◆ **Source material**
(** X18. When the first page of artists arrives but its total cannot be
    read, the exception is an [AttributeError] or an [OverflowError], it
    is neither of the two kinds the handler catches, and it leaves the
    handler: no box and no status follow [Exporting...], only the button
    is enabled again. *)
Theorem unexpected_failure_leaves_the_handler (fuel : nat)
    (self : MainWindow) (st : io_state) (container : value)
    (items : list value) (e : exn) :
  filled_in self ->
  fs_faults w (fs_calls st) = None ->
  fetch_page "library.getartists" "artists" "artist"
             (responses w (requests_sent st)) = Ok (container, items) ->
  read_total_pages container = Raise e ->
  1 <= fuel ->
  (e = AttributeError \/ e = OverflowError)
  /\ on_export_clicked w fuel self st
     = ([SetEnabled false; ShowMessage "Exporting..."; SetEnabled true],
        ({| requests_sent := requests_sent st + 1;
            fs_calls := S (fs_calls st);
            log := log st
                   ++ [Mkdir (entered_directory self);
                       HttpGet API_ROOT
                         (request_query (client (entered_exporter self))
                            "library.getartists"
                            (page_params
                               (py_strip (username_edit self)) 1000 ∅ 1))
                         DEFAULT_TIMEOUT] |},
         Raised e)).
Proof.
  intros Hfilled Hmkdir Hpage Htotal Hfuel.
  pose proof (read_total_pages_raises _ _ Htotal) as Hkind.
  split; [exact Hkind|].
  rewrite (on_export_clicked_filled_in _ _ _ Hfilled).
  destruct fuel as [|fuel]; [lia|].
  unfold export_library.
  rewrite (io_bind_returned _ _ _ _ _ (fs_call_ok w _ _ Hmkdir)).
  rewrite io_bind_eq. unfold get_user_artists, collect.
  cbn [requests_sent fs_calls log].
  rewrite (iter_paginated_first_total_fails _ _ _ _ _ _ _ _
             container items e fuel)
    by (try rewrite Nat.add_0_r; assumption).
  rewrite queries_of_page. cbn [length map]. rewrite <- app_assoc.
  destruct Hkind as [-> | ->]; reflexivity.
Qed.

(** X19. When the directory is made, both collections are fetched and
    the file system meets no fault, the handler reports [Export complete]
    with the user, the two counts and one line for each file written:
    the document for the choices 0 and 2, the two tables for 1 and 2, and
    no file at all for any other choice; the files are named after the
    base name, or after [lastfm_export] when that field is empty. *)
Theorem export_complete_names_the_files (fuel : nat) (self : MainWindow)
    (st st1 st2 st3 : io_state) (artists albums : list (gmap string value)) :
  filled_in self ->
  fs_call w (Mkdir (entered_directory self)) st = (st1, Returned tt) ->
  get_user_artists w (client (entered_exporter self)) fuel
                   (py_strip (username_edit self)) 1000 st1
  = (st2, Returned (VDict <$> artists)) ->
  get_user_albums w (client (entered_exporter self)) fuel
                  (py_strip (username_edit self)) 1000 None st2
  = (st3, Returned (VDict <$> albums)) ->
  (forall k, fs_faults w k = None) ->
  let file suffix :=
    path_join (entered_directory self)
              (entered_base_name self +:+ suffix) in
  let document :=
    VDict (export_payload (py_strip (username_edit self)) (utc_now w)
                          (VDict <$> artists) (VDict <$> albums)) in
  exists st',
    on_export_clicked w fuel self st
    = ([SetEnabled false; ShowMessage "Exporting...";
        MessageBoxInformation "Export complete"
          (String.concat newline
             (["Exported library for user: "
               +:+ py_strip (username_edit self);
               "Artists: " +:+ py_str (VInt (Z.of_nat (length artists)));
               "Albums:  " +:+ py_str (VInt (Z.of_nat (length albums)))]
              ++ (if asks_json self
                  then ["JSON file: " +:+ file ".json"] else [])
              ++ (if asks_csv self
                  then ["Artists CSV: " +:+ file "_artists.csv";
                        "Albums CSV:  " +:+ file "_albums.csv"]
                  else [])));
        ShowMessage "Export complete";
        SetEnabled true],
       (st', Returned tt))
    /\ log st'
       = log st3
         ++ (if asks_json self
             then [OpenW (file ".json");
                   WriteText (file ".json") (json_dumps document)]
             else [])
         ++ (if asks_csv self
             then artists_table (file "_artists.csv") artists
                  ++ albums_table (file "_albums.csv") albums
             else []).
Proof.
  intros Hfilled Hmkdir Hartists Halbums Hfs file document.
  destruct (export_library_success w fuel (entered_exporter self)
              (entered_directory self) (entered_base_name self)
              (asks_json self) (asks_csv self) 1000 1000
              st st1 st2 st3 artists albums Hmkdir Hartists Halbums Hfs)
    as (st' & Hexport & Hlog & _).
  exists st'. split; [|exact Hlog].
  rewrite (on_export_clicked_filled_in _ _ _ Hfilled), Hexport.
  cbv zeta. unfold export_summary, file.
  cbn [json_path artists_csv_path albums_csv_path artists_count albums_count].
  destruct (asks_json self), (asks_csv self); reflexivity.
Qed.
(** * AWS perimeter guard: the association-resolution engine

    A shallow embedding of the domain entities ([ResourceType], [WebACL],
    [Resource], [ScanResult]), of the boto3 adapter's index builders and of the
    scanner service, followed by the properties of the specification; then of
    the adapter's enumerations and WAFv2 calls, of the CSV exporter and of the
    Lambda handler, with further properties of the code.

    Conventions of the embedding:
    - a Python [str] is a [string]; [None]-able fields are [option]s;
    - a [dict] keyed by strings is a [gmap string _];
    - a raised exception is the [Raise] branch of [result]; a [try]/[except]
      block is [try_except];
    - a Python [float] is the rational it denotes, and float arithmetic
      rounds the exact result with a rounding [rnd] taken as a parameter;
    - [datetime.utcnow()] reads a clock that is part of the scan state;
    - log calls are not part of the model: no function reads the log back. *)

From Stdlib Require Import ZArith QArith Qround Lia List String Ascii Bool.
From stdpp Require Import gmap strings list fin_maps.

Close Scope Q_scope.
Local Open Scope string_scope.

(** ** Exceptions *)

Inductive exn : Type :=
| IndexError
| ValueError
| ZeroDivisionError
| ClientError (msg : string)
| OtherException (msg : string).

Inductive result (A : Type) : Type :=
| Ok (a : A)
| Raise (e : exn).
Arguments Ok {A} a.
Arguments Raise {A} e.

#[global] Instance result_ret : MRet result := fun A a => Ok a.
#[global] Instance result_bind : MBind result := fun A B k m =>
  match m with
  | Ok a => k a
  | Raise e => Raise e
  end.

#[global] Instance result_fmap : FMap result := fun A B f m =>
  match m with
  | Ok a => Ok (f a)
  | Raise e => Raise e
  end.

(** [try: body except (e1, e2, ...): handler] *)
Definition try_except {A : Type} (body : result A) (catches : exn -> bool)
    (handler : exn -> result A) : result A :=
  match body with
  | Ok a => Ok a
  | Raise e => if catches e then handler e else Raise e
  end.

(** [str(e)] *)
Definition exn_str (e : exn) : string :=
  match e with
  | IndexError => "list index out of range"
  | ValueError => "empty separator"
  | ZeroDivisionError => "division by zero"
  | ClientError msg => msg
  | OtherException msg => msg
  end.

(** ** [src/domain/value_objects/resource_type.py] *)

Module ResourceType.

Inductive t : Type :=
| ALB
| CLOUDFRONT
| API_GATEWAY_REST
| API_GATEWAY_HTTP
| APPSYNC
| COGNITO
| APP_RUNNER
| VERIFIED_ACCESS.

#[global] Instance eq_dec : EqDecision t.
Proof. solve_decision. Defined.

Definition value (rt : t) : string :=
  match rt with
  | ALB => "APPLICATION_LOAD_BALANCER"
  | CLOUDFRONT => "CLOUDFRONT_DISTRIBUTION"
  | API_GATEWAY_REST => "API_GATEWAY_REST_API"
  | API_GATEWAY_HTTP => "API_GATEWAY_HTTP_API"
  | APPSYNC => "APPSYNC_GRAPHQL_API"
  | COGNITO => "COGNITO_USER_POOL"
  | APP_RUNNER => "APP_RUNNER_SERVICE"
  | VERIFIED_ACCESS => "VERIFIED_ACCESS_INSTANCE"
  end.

◆ **Task objective**
Output the lines above exactly, but only those between the line holding "st st1 st2 st3 artists" and the line holding "From Stdlib Require", inclusive.

◆ **Solution for this task**
              st st1 st2 st3 artists albums Hmkdir Hartists Halbums Hfs)
    as (st' & Hexport & Hlog & _).
  exists st'. split; [|exact Hlog].
  rewrite (on_export_clicked_filled_in _ _ _ Hfilled), Hexport.
  cbv zeta. unfold export_summary, file.
  cbn [json_path artists_csv_path albums_csv_path artists_count albums_count].
  destruct (asks_json self), (asks_csv self); reflexivity.
Qed.
(** * AWS perimeter guard: the association-resolution engine

    A shallow embedding of the domain entities ([ResourceType], [WebACL],
    [Resource], [ScanResult]), of the boto3 adapter's index builders and of the
    scanner service, followed by the properties of the specification; then of
    the adapter's enumerations and WAFv2 calls, of the CSV exporter and of the
    Lambda handler, with further properties of the code.

    Conventions of the embedding:
    - a Python [str] is a [string]; [None]-able fields are [option]s;
    - a [dict] keyed by strings is a [gmap string _];
    - a raised exception is the [Raise] branch of [result]; a [try]/[except]
      block is [try_except];
    - a Python [float] is the rational it denotes, and float arithmetic
      rounds the exact result with a rounding [rnd] taken as a parameter;
    - [datetime.utcnow()] reads a clock that is part of the scan state;
    - log calls are not part of the model: no function reads the log back. *)

From Stdlib Require Import ZArith QArith Qround Lia List String Ascii Bool.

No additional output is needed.